» **Your instructions**:
A verbatim reproduction of the lines below, from the line containing "Definition performanceIfHCInOctetsWalkOperation : string" through the line containing "Definition visit_pdu (oid", both ends included, is the whole required output.

[[ Task inputs open ]]

(* ===== verification/Performance.v ===== *)
(** * The performance collector

    [internal/collector/performance.go] and the result types of [results.go]: octet counters of
    the interfaces known of a device, by two SNMP table walks, unless the walks of the device
    are in cooldown.  The loops over a map visit it in the order of [map_to_list], and equal
    names are sorted stably; Go leaves both orders open.  The SNMP library is a parameter: what the client factory, the connection
    and each walk answer ([Net]).  [CounterWalkCooldownPolicy] is the interface the collector
    expects of its caller.  Timeout and retries are part of what the factory was asked;
    instrumentation is left out. *)

From S2P Require Import Prelude GoLib GoText Domain StateStore Runtime Rates.

(** ** What the SNMP library answers *)

Inductive PduValue := PUint64 (v : Z) | PUint (v : Z) | PUint32 (v : Z) | PInt (v : Z) | PInt64 (v : Z) | POther.
Record SnmpPDU := mkPDU { pdu_Name : string; pdu_Value : PduValue }.

(** Fields read by [snmp.PollEssentialMetrics]; a nil field is [None]. *)
Record EssentialMetricField := mkMetricField { mf_Value : option float64; mf_State : string; mf_Error : string }.
Record EssentialMetricsResult := mkEssentialMetrics {
  em_Uptime : option EssentialMetricField; em_CPU : option EssentialMetricField; em_Memory : option EssentialMetricField }.

(** A connection: the error of [Connect], the error of the context after it, the values visited by
    the walk of a table with the error it ends in, the metrics [snmp.PollEssentialMetrics] reads,
    and the uptime and interface states [snmp.PollOperationalStatusWithInterfaces] reads. *)
Record Conn := {
  cn_Connect : option string;
  cn_ctxErr : option string;
  cn_walk : string → list SnmpPDU * option string;
  cn_essential : EssentialMetricsResult;
  cn_operational : result (option float64 * gmap string string) }.

(** The error of the context, and the result of the client factory ([Ok None] is a nil client). *)
Record Net := { nt_ctxErr : option string; nt_newClient : result (option Conn) }.

(** The collector, by which of its fields are not nil. *)
Record PerformanceCollector := { pc_registry : bool; pc_newClient : bool }.
Definition NewPerformanceCollector : option PerformanceCollector := Some {| pc_registry := true; pc_newClient := true |}.

(** [errors.Is] is not needed: an error is its text. *)
Abbreviation error := (option string) (only parsing).

(** ** Results *)

Record PerformanceResult := mkPerformance {
  pf_DeviceID : UUID;
  pf_Metrics : DeviceMetrics;
  pf_Counters : list InterfaceCounterSnapshot;
  pf_CollectedAt : Time;
  pf_Err : error }.

#[export] Instance upd_pf_Counters : Update pf_Counters := λ v r,
  mkPerformance (pf_DeviceID r) (pf_Metrics r) v (pf_CollectedAt r) (pf_Err r).
#[export] Instance upd_pf_Err : Update pf_Err := λ v r,
  mkPerformance (pf_DeviceID r) (pf_Metrics r) (pf_Counters r) (pf_CollectedAt r) v.

(** ** The cooldown of counter walks, as the collector sees it *)

Class CounterWalkCooldownPolicy (P : Type) := {
  ShouldSkipCounterWalk : UUID → string → Time → P → bool;
  RecordCounterWalkResult : UUID → string → string → Time → Duration → P → P }.

Section collector.
Context (unicode_lower : string → string) {P : Type} `{CounterWalkCooldownPolicy P}.

Definition classifySNMPCollectorResult (err : error) : string :=
  match err with
  | None => "success"
  | Some text =>
    let lower := ToLower unicode_lower text in
    if Contains lower "timeout" || Contains lower "deadline exceeded" then "timeout" else "error"
  end.

(** ** Interfaces *)

(** The name of an interface with an index: [IfName], else [IfDescr]; [None] if the loop skips it. *)
Definition interface_name (i : Interface) : option string :=
  if if_IfIndex i <=? 0 then None
  else
    let name := TrimSpace (if_IfName i) in
    let name := if String.eqb name "" then TrimSpace (if_IfDescr i) else name in
    if String.eqb name "" then None else Some name.

Definition performanceInterfaceNamesByIndex (interfaces : list Interface) : gmap Z string :=
  foldl (λ m i, match interface_name i with Some name => <[if_IfIndex i := name]> m | None => m end) ∅ interfaces.

Definition hasCachedInterfaceIndexes (interfaces : list Interface) : bool :=
  existsb (λ i, negb (if_IfIndex i <=? 0)
                && (negb (String.eqb (TrimSpace (if_IfName i)) "") || negb (String.eqb (TrimSpace (if_IfDescr i)) ""))) interfaces.

Definition indexInterfaceSpeeds (interfaces : list Interface) : gmap string Z * gmap string Z :=
  (foldl (λ m i, <[if_IfName i := if_Speed i]> m) ∅ interfaces, foldl (λ m i, <[if_IfDescr i := if_Speed i]> m) ∅ interfaces).

Definition lookupInterfaceSpeed (ifName : string) (speedByName speedByDescr : gmap string Z) : Z :=
  match speedByName !! ifName with
  | Some speed => speed
  | None => match speedByDescr !! ifName with Some speed => speed | None => 0 end
  end.

(** ** Walks *)

Definition OidIfHCInOctets : string := ".1.3.6.1.2.1.31.1.1.1.6".
Definition OidIfHCOutOctets : string := ".1.3.6.1.2.1.31.1.1.1.10".
Definition performanceIfHCInOctetsWalkOperation : string := "if_hc_in_octets_walk".
Definition performanceIfHCOutOctetsWalkOperation : string := "if_hc_out_octets_walk".

(** OID and operation. *)
Definition performanceCounterWalks : list (string * string) :=
  [(OidIfHCInOctets, performanceIfHCInOctetsWalkOperation); (OidIfHCOutOctets, performanceIfHCOutOctetsWalkOperation)].

(** [-1] if the name is not one index below the prefix. *)
Definition performanceLastOIDIndex (oid prefix : string) : Z :=
  let suffix := TrimPrefix oid (prefix +:+ ".") in
  if String.eqb suffix oid || Contains suffix "." then -1
  else match Atoi suffix with Some idx => idx | None => -1 end.

Definition performanceUint64FromPDU (pdu : SnmpPDU) : Z :=
  match pdu_Value pdu with
  | PUint64 v | PUint v | PUint32 v => v
  | PInt v | PInt64 v => if 0 <=? v then v else 0
  | POther => 0
  end.

(** The visitor of a walk. *)
Definition visit_pdu (oid : string) (target : gmap Z Z) (pdu : SnmpPDU) : gmap Z Z :=
  let idx := performanceLastOIDIndex (pdu_Name pdu) oid in
  if 0 <=? idx then <[idx := performanceUint64FromPDU pdu]> target else target.

Definition shouldSkipPerformanceCounterWalks (policy : option P) (deviceID : UUID) (walks : list (string * string)) (now : Time) : bool :=
  match policy with
  | None => false
  | Some p => existsb (λ w, ShouldSkipCounterWalk deviceID w.2 now p) walks
  end.

Definition record_walk (device : Device) (interval : Duration) (now : Time) (outcome operation : string) (policy : option P) : option P :=
  RecordCounterWalkResult (dev_ID device) operation outcome now interval <$> policy.

(** One walk: the octets read, the first error, the policy. *)
Definition walk_step (conn : Conn) (device : Device) (interval : Duration) (now : Time)
  (acc : gmap Z Z * gmap Z Z * error * option P) (walk : string * string) : gmap Z Z * gmap Z Z * error * option P :=
  let '(inOctets, outOctets, firstErr, policy) := acc in
  let '(oid, operation) := walk in
  let '(pdus, err) := cn_walk conn oid in
  let isOut := String.eqb operation performanceIfHCOutOctetsWalkOperation in
  let target := foldl (visit_pdu oid) (if isOut then outOctets else inOctets) pdus in
  let policy := record_walk device interval now (classifySNMPCollectorResult err) operation policy in
  let firstErr := match firstErr, err with
    | None, Some text => Some ("walking " +:+ operation +:+ ": " +:+ text)%string
    | _, _ => firstErr
    end in
  if isOut then (inOctets, target, firstErr, policy) else (target, outOctets, firstErr, policy).

Record InterfaceCounter := mkInterfaceCounter { ifc_IfIndex : Z; ifc_IfName : string; ifc_InOctets : Z; ifc_OutOctets : Z }.

(** The counters, whether the walks were skipped, the error, and the policy afterwards. *)
Definition pollInterfaceCountersWithOptions (conn : Conn) (device : Device) (interval : Duration) (now : Time) (policy : option P)
  : list InterfaceCounter * bool * error * option P :=
  let walks := performanceCounterWalks in
  if shouldSkipPerformanceCounterWalks policy (dev_ID device) walks now
  then ([], true, None, foldl (λ p w, record_walk device interval now "skipped_cooldown" w.2 p) policy walks)
  else
    let ifNames := performanceInterfaceNamesByIndex (dev_Interfaces device) in
    let '(inOctets, outOctets, firstErr, policy) := foldl (walk_step conn device interval now) (∅, ∅, None, policy) walks in
    match firstErr with
    | Some _ => ([], false, firstErr, policy)
    | None =>
      (omap (λ '(idx, name),
         if bool_decide (is_Some (inOctets !! idx)) || bool_decide (is_Some (outOctets !! idx))
         then Some (mkInterfaceCounter idx name (default 0 (inOctets !! idx)) (default 0 (outOctets !! idx))) else None)
         (map_to_list ifNames), false, None, policy)
    end.

(** ** The poll *)

Definition performanceResultHasNoSNMPData (r : PerformanceResult) : bool :=
  bool_decide (dm_CPUPercent (pf_Metrics r) = None) && bool_decide (dm_MemPercent (pf_Metrics r) = None)
  && bool_decide (dm_UptimeSecs (pf_Metrics r) = None) && bool_decide (dm_TempCelsius (pf_Metrics r) = None)
  && (length (pf_Counters r) =? 0)%nat.

(** [sort.Slice] by [IfName]. *)
Definition counter_le (a b : InterfaceCounterSnapshot) : Prop := string_le (ic_IfName a) (ic_IfName b).
#[export] Instance counter_le_dec a b : Decision (counter_le a b) := string_le_dec (ic_IfName a) (ic_IfName b).

(** The part of the poll on an open connection. *)
Definition poll_counters (conn : Conn) (device : Device) (interval : Duration) (result : PerformanceResult) (policy : option P)
  : PerformanceResult * option P :=
  let hasInterfaceCounters := hasCachedInterfaceIndexes (dev_Interfaces device) in
  let '(result, counterWalkSkipped, policy) :=
    if hasInterfaceCounters then
      let '(speedByName, speedByDescr) := indexInterfaceSpeeds (dev_Interfaces device) in
      let '(counters, skipped, counterErr, policy) :=
        pollInterfaceCountersWithOptions conn device interval (pf_CollectedAt result) policy in
      let result := match counterErr with Some _ => result <| pf_Err := counterErr |> | None => result end in
      (result <| pf_Counters := (λ c, mkCounter (ifc_IfName c) (ifc_InOctets c) (ifc_OutOctets c)
                                        (lookupInterfaceSpeed (ifc_IfName c) speedByName speedByDescr)) <$> counters |>, skipped, policy)
    else (result, false, policy) in
  let result := result <| pf_Counters := merge_sort counter_le (pf_Counters result) |> in
  (if hasInterfaceCounters && negb counterWalkSkipped && bool_decide (pf_Err result = None) && performanceResultHasNoSNMPData result
   then result <| pf_Err := Some "performance poll returned no SNMP data" |> else result, policy).

Definition PollWithOptions (c : option PerformanceCollector) (net : Net) (collectedAt : Time) (device : Device) (interval : Duration) (policy : option P)
  : PerformanceResult * option P :=
  let result := mkPerformance (dev_ID device) (mkDeviceMetrics (dev_ID device) None None None None collectedAt) [] collectedAt None in
  let failed e := (result <| pf_Err := Some e |>, policy) in
  match nt_ctxErr net, c with
  | Some e, _ => failed e
  | None, None => failed "performance collector is nil"
  | None, Some c =>
    if negb (pc_registry c) then failed "performance collector registry is nil"
    else if negb (pc_newClient c) then failed "performance collector SNMP client factory is nil"
    else match nt_newClient net with
    | Err e => failed ("create SNMP client: " +:+ e)%string
    | Ok None => failed "create SNMP client: nil client"
    | Ok (Some conn) =>
      match cn_Connect conn, cn_ctxErr conn with
      | Some e, _ => failed ("connect SNMP client: " +:+ e)%string
      | None, Some e => failed e
      | None, None => poll_counters conn device interval result policy
      end
    end
  end.
End collector.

[[ Task inputs closed ]]

» **Result for this exercise**:
Definition performanceIfHCInOctetsWalkOperation : string := "if_hc_in_octets_walk".
Definition performanceIfHCOutOctetsWalkOperation : string := "if_hc_out_octets_walk".

(** OID and operation. *)
Definition performanceCounterWalks : list (string * string) :=
  [(OidIfHCInOctets, performanceIfHCInOctetsWalkOperation); (OidIfHCOutOctets, performanceIfHCOutOctetsWalkOperation)].

(** [-1] if the name is not one index below the prefix. *)
Definition performanceLastOIDIndex (oid prefix : string) : Z :=
  let suffix := TrimPrefix oid (prefix +:+ ".") in
  if String.eqb suffix oid || Contains suffix "." then -1
  else match Atoi suffix with Some idx => idx | None => -1 end.

Definition performanceUint64FromPDU (pdu : SnmpPDU) : Z :=
  match pdu_Value pdu with
  | PUint64 v | PUint v | PUint32 v => v
  | PInt v | PInt64 v => if 0 <=? v then v else 0
  | POther => 0
  end.

(** The visitor of a walk. *)
Definition visit_pdu (oid : string) (target : gmap Z Z) (pdu : SnmpPDU) : gmap Z Z :=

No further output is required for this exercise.